[Collected data entries]
◆ ◆ ◆ ◆
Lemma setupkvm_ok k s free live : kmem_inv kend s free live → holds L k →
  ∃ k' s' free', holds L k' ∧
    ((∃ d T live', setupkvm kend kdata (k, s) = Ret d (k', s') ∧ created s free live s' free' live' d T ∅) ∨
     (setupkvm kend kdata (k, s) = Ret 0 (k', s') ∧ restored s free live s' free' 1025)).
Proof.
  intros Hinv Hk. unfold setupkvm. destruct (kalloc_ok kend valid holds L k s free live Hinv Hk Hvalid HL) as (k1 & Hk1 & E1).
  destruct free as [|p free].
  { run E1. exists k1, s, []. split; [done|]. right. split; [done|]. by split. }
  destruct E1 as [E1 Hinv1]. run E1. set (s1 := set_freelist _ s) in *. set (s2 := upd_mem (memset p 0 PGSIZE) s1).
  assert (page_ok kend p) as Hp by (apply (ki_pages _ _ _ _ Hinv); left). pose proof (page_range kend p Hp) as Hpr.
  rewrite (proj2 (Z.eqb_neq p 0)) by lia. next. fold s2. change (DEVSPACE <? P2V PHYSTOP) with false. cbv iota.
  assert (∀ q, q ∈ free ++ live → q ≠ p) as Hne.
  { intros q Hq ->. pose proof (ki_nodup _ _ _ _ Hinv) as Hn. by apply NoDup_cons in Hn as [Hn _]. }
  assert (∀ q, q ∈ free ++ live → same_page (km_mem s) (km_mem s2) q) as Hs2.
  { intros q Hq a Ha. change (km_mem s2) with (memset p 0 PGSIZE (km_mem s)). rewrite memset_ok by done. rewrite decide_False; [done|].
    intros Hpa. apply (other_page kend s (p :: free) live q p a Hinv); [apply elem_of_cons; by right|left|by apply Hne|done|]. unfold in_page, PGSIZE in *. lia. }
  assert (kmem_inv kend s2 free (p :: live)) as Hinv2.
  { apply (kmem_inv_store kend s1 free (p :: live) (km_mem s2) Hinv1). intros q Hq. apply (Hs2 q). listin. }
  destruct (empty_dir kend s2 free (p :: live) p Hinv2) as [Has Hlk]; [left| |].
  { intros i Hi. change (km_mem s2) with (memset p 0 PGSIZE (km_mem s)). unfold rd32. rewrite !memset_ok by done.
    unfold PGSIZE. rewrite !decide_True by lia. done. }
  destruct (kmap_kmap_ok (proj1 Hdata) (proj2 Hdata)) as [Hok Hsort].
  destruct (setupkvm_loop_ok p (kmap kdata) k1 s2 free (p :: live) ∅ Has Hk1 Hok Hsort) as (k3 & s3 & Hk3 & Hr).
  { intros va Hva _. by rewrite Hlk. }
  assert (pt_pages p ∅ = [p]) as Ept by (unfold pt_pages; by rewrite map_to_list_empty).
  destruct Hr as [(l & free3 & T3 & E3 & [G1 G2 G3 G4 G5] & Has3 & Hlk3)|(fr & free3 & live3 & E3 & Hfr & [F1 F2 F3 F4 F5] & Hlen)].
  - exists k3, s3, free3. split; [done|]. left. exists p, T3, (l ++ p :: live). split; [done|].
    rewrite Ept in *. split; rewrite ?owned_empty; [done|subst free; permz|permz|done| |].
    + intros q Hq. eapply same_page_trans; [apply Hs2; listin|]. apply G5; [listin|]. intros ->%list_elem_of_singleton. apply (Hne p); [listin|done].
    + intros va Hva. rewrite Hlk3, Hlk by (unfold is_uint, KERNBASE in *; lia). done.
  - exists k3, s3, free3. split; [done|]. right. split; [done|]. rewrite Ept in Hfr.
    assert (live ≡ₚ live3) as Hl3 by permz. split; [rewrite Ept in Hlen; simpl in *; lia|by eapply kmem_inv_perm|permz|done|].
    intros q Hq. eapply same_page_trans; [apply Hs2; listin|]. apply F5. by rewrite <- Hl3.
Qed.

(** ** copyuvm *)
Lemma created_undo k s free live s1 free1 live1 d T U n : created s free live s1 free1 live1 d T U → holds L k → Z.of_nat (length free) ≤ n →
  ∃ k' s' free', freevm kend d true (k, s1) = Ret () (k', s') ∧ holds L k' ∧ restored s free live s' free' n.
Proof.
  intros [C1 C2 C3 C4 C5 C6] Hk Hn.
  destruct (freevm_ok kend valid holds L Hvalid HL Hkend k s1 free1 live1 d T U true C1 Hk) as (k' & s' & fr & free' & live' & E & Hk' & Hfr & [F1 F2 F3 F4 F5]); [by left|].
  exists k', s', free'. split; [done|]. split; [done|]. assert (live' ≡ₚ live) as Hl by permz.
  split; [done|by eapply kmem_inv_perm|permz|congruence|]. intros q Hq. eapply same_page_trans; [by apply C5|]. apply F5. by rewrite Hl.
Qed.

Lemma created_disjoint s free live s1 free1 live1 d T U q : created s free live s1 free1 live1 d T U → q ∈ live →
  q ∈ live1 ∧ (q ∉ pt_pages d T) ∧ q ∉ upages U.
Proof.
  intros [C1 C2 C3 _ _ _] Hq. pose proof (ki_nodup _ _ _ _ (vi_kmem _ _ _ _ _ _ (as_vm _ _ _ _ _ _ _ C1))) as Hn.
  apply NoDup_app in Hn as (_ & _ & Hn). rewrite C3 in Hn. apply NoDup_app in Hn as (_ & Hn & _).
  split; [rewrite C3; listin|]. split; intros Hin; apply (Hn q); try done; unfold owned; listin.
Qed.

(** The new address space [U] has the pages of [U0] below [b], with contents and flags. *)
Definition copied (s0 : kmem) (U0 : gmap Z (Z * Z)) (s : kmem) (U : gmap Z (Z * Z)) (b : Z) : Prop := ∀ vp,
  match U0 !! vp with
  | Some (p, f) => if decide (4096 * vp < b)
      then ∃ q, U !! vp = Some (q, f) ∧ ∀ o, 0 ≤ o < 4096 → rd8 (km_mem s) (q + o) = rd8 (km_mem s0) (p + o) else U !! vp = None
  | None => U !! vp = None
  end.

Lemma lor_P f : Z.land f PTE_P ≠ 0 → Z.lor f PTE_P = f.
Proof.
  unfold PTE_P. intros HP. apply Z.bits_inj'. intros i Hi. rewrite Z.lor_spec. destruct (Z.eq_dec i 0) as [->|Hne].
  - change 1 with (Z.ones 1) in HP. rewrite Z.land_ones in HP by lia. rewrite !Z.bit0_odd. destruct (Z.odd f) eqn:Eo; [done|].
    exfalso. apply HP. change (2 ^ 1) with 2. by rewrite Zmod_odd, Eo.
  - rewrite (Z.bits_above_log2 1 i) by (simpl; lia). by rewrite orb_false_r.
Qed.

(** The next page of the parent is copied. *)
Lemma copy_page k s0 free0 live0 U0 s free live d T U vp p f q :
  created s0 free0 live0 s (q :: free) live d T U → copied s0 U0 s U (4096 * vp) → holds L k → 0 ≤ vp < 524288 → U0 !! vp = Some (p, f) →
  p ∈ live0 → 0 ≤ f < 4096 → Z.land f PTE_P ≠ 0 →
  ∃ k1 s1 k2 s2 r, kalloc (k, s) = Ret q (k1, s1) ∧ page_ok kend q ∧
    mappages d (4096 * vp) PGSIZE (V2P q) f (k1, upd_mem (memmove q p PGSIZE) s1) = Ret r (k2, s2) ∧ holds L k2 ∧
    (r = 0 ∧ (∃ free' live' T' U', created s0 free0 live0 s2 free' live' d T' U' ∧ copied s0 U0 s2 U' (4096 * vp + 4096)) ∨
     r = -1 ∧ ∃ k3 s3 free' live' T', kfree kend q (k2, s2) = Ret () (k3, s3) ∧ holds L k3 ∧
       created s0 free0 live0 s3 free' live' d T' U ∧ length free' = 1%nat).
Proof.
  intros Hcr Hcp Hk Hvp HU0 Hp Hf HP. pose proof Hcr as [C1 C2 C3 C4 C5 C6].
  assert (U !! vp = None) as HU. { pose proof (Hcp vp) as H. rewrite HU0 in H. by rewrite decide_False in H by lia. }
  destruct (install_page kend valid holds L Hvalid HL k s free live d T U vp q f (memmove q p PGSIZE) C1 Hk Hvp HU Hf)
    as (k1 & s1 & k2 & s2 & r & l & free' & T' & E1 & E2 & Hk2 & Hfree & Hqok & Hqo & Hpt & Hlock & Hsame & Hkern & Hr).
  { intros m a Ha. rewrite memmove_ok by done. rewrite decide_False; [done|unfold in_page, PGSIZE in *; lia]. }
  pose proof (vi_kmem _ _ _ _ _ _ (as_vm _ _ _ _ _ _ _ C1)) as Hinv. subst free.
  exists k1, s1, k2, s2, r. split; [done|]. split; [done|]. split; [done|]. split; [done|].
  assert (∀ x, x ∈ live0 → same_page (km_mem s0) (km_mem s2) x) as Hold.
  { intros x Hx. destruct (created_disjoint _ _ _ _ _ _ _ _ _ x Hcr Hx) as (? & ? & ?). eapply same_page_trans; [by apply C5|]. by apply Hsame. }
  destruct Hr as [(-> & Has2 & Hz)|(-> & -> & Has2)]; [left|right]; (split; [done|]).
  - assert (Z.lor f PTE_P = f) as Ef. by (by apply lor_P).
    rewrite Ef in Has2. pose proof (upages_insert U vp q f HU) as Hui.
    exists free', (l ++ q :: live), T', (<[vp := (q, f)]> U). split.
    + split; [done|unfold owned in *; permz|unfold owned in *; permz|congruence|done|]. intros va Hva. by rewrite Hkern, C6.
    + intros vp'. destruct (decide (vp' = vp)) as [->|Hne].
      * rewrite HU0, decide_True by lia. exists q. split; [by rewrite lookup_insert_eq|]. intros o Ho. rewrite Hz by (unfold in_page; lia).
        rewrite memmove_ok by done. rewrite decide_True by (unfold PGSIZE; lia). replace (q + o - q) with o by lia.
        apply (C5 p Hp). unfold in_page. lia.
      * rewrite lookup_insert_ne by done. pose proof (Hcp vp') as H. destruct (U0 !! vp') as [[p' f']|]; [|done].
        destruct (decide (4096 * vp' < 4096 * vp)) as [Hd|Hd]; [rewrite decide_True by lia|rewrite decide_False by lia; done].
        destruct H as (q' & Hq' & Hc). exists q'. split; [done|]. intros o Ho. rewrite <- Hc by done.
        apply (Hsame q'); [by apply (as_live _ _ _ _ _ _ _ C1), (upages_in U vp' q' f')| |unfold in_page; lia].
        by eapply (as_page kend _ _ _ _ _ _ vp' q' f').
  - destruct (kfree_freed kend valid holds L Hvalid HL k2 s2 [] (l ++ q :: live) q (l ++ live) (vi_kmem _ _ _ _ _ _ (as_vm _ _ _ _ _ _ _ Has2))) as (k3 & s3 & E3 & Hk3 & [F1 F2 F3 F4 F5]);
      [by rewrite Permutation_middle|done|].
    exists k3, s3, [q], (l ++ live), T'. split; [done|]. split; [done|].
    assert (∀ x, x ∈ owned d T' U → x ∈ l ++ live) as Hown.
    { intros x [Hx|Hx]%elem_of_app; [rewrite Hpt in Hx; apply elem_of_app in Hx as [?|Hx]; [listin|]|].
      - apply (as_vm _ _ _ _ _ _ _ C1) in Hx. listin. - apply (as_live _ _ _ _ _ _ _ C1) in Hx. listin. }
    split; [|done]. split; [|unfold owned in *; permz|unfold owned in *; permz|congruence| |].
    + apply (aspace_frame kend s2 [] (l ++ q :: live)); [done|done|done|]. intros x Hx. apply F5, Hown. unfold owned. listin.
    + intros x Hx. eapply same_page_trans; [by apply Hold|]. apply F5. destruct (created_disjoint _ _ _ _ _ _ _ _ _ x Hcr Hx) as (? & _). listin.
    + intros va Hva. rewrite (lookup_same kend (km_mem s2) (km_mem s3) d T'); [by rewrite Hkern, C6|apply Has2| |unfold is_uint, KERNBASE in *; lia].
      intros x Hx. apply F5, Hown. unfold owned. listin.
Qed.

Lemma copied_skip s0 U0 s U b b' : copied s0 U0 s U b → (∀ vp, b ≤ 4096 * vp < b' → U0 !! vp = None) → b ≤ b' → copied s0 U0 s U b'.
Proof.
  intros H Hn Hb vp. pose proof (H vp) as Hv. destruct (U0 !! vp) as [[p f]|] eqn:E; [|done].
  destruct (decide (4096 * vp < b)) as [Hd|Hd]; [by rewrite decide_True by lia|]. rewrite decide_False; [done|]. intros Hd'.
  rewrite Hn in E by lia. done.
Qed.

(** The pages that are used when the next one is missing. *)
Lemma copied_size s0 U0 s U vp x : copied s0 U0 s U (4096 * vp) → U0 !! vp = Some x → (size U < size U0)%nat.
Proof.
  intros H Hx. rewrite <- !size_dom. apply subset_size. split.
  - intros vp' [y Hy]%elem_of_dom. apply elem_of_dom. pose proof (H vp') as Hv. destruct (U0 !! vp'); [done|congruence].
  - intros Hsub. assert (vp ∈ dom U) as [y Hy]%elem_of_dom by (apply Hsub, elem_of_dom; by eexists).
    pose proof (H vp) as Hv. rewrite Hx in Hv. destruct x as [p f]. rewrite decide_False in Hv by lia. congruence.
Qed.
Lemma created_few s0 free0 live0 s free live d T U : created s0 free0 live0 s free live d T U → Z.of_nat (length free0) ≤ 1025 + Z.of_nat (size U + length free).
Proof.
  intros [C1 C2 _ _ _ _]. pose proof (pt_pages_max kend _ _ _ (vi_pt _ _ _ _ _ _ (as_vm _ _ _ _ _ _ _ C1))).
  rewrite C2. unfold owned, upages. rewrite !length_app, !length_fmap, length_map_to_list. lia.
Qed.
◆ ◆ ◆ ◆
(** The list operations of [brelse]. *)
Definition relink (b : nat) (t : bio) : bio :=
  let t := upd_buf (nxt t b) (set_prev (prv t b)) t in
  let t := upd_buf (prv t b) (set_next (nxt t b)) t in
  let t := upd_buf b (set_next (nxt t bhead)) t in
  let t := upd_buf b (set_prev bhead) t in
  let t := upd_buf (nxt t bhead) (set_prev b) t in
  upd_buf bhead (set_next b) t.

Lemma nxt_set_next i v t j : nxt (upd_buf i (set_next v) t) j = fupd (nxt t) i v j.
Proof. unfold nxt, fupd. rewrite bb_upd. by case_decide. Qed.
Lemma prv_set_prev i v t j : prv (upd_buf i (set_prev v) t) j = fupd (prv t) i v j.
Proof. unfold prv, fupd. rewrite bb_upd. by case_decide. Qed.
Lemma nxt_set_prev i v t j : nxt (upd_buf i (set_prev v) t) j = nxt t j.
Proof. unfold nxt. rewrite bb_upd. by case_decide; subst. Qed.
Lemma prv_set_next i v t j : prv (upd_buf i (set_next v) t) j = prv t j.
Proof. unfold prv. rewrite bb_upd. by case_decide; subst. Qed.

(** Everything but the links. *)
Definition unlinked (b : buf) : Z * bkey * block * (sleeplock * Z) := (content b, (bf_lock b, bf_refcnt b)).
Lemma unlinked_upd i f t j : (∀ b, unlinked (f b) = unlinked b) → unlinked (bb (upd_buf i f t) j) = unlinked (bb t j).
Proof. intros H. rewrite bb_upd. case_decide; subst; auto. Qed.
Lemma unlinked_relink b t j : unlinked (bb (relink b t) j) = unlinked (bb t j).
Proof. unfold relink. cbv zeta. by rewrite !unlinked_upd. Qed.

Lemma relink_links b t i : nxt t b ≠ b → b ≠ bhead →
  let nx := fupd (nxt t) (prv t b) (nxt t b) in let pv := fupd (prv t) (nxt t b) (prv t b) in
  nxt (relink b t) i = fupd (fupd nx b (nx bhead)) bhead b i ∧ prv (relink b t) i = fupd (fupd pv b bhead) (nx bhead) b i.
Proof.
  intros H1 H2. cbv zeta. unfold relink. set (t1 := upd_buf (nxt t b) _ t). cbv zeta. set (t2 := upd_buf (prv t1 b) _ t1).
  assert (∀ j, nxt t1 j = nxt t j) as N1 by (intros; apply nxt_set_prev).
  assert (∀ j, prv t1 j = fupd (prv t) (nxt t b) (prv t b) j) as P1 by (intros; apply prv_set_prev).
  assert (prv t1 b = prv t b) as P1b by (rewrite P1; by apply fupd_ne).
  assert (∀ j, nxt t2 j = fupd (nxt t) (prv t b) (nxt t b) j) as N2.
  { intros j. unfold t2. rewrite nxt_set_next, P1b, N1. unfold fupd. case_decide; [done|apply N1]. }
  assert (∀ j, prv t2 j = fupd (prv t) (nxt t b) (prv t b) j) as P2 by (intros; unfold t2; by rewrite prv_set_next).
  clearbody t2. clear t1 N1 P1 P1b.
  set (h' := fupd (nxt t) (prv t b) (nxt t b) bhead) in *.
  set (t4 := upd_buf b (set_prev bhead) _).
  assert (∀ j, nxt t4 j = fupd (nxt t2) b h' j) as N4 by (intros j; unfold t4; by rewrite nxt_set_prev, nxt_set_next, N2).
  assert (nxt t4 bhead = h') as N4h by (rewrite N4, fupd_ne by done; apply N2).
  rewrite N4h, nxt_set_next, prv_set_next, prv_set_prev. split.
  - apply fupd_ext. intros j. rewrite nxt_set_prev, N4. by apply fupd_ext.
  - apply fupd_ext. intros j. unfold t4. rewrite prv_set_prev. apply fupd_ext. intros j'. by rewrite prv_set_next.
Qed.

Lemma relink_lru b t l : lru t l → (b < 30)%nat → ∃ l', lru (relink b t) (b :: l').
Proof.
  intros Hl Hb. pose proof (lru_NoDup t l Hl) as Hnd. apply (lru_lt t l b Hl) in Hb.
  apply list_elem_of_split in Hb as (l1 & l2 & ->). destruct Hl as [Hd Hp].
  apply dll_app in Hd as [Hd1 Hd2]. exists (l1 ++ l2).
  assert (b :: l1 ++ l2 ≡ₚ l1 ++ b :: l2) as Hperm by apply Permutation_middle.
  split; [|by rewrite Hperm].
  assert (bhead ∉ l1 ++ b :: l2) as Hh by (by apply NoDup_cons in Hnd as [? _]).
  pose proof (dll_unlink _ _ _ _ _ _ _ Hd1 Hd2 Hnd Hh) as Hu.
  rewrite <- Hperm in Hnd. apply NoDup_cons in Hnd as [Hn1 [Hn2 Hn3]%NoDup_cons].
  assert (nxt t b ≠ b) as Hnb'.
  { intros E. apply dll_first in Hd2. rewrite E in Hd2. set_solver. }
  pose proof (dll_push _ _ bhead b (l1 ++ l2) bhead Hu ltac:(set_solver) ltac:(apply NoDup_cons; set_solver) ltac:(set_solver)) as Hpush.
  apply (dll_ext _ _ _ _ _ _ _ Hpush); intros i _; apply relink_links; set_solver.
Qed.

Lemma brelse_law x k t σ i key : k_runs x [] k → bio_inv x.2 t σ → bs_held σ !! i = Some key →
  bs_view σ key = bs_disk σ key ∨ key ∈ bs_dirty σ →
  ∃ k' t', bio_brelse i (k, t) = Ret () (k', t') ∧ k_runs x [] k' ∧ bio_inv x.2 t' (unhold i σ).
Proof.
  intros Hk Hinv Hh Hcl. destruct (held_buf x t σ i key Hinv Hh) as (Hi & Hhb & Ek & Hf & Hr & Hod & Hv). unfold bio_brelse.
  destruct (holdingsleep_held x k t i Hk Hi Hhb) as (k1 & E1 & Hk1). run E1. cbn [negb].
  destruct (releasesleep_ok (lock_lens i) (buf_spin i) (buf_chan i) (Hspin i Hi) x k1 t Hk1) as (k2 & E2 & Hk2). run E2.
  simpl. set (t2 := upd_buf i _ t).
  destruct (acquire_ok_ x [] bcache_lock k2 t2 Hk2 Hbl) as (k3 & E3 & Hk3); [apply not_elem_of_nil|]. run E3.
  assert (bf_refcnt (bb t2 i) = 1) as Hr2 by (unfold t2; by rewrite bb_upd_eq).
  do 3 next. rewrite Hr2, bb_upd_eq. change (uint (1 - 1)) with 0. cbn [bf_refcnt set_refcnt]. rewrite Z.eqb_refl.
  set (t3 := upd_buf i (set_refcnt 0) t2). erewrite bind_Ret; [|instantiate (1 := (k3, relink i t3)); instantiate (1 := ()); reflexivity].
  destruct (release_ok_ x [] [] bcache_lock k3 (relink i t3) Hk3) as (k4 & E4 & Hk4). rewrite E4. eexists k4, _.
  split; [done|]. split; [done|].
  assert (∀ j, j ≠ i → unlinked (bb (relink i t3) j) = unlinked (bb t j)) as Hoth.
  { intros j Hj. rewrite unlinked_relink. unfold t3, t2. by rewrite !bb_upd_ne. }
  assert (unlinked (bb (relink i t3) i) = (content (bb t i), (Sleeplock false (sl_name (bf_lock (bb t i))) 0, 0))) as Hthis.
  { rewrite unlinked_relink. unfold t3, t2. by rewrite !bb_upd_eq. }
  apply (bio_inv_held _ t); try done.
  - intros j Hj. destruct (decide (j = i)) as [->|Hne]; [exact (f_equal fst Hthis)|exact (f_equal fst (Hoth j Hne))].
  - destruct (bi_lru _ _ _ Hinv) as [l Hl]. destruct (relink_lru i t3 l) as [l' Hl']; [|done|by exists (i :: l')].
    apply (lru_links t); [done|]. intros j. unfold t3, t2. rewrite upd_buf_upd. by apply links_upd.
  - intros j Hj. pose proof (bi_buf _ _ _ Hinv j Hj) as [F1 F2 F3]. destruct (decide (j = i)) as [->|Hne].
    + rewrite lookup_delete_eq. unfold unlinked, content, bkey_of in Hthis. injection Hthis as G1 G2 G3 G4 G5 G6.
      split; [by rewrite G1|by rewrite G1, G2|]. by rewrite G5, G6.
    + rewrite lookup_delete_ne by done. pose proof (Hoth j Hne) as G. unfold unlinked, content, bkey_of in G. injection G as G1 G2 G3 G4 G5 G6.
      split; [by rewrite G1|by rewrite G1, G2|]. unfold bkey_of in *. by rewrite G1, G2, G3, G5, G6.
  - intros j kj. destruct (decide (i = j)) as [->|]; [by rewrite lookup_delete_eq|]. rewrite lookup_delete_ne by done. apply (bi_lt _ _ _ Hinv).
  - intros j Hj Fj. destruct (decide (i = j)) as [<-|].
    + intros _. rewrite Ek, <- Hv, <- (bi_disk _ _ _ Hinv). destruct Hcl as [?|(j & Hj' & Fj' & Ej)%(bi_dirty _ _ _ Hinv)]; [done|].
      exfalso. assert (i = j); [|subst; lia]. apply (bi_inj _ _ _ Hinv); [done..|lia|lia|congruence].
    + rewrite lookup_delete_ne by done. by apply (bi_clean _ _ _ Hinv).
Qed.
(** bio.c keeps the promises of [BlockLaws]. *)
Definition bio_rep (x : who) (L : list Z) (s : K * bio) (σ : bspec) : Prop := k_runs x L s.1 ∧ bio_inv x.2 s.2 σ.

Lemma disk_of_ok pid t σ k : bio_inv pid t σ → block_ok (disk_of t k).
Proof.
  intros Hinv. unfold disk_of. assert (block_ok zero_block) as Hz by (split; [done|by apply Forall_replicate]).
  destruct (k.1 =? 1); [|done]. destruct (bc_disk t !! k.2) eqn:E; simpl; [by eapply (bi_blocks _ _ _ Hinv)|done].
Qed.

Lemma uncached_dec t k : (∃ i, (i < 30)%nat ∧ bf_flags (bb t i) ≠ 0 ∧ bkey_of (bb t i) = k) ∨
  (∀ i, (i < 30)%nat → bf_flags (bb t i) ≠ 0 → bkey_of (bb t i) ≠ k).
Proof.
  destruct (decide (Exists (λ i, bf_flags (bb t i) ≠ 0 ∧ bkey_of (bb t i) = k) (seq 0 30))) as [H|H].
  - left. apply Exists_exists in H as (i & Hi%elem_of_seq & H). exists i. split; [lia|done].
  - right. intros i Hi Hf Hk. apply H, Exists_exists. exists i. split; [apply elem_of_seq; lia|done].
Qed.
◆ ◆ ◆ ◆
In the entries above, how many lines hold the word "Definition"? State the number only.

4